Ein serieller USB-Adapter arbeitet selbst mit 5 Volt und hat in der Regel kein Problem mit den Datenleitungen des Arduino. Die meisten seriellen USB-Adapter erlauben es darüber hinaus, den Anschlusspegel wahlweise auf 5 oder 3,3 Volt einzustellen. Abbildung 2 zeigt ganz rechts einen solchen Adapter mit einem Jumper zum Einstellen der Spannung. Die Einstellung 3,3 Volt benötigt zum Beispiel der Arduino Due, da dieser wie der RasPi mit 3,3-Volt-Anschlüssen arbeitet.

Wollen Sie die UART-Pins am GPIO-Port des RasPi nutzen, so müssen Sie zumindest den Pegel des RX-Pins reduzieren, da hier der Arduino mit 5 Volt sendet. Am einfachsten gelingt das mit einem Level-Converter (Abbildung 3). Den erhalten Sie – mit einen oder mehreren Kanälen – für etwa 3 Euro bei vielen Elektronikhändlern im Internet. Sie schalten den Converter zwischen die seriellen Pins des Arduino und den GPIO-Port des RasPi. Die Bezeichnung LV steht dabei für die niedrigere Spannung von 3,3 Volt, HV kennzeichnet die höheren 5 Volt.

Abbildung 3: Damit Arduino den RasPi nicht röstet, gilt es, die UART-Spannung mittels 2-Kanal-Level-Converter von 5 auf 3,3 Volt zu reduzieren.

Arduino

Abbildung 4 zeigt einen kleinen Überblick über die gängigsten Modelle des Arduino. Im Hinblick auf die serielle Kommunikation besteht der wesentliche Unterschied in der Spannungsversorgung der Ports. Während Uno, Leonardo und Nano mit 5 Volt an den Ports arbeiten, ist der Due grundsätzlich für 3,3 Volt ausgelegt. Die Modelle Mini, Micro und Trinket gibt es jeweils in beiden Ausführungen.

Abbildung 4: Arduinos Modellvielfalt: Oben Uno und Leonardo, unten Due, Nano und Trinket-kompatibles Miniboard.

Die verschiedenen Arduino-Modelle verfügen teilweise über mehrere serielle Schnittstellen, was es später beim Programmieren zu beachten gilt. Beim Uno ist der serielle Port direkt mit dem USB-Port verbunden. Daher lässt sich bei diesem die serielle Schnittstelle Serial über die Pins 0 (RX) und 1 (TX[2] oder über den USB-Anschluss nutzen, der beim Anschluss am RasPi als /dev/ttyAM0 erscheint.

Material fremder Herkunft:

(* ===== verification/RedactHides.v ===== *)
(** * Redaction hides what it is meant to hide

    In a redacted text every value that follows a sensitive word is the
    redaction mark and no more, and no credential is left.  Each pass is the
    replacement of the leftmost matches of its expression, each as long as it
    can be, and nothing else is changed. *)

From S2P Require Import Prelude GoString Sha256 GoStringFacts Redact RedactFacts.
From Stdlib Require Import Ascii ZifyBool.

Local Open Scope Z_scope.

Section hides.
Context `{UT : UnicodeTables}.

Abbreviation red := (segments redacted).
Definition is_sign (c : seg) : Prop := c.1 = 58 ∨ c.1 = 61.

(** [l] starts with a sensitive word, spaces, [:] or [=] and spaces, and [v]
    is the value that follows. *)
Definition sensitive_here (l v : list seg) : Prop :=
  ∃ w word sp1 c sp2 x v', w ∈ sensitive_words ∧ l = (word ++ sp1 ++ c :: sp2) ++ v ∧ v = x :: v' ∧ re_value x = true ∧
    Forall2 (λ c y, fold_eqb (rune_at c) y.1 = true) (bytes w) word ∧
    Forall (λ y, re_space y = true) sp1 ∧ is_sign c ∧ Forall (λ y, re_space y = true) sp2.
(** No character of a value is next. *)
Definition value_over (l : list seg) : Prop := ∀ y l', l = y :: l' → re_value y = false.
(** Every sensitive value in [l] is the mark and no more. *)
Definition hides (l : list seg) : Prop := ∀ a b v, l = a ++ b → sensitive_here b v → ∃ rest, v = red ++ rest ∧ value_over rest.
(** So it is in a text that goes on after [r]. *)
Definition hides_on (r : list seg) : Prop :=
  ∀ a b v, r = a ++ b → sensitive_here b v → ∃ y rest, v = red ++ y :: rest ∧ re_value y = false.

Der Leonardo verfügt über eine virtuelle serielle USB-Schnittstelle am USB-Anschluss (Serial) und eine serielle Schnittstelle (Serial1) an den Pins 0 (RX) und 1 (TX). Der Due bringt gleich vier serielle Schnittstellen mit, und zwar:

  • Serial an den Pins 0 (RX) und 1 (TX),
  • Serial1 an den Pins 19 (RX) und 18 (TX),
  • Serial2 an den Pins 17 (RX) und 16 (TX) sowie
  • Serial3 an den Pins 15 (RX) und 14 (TX).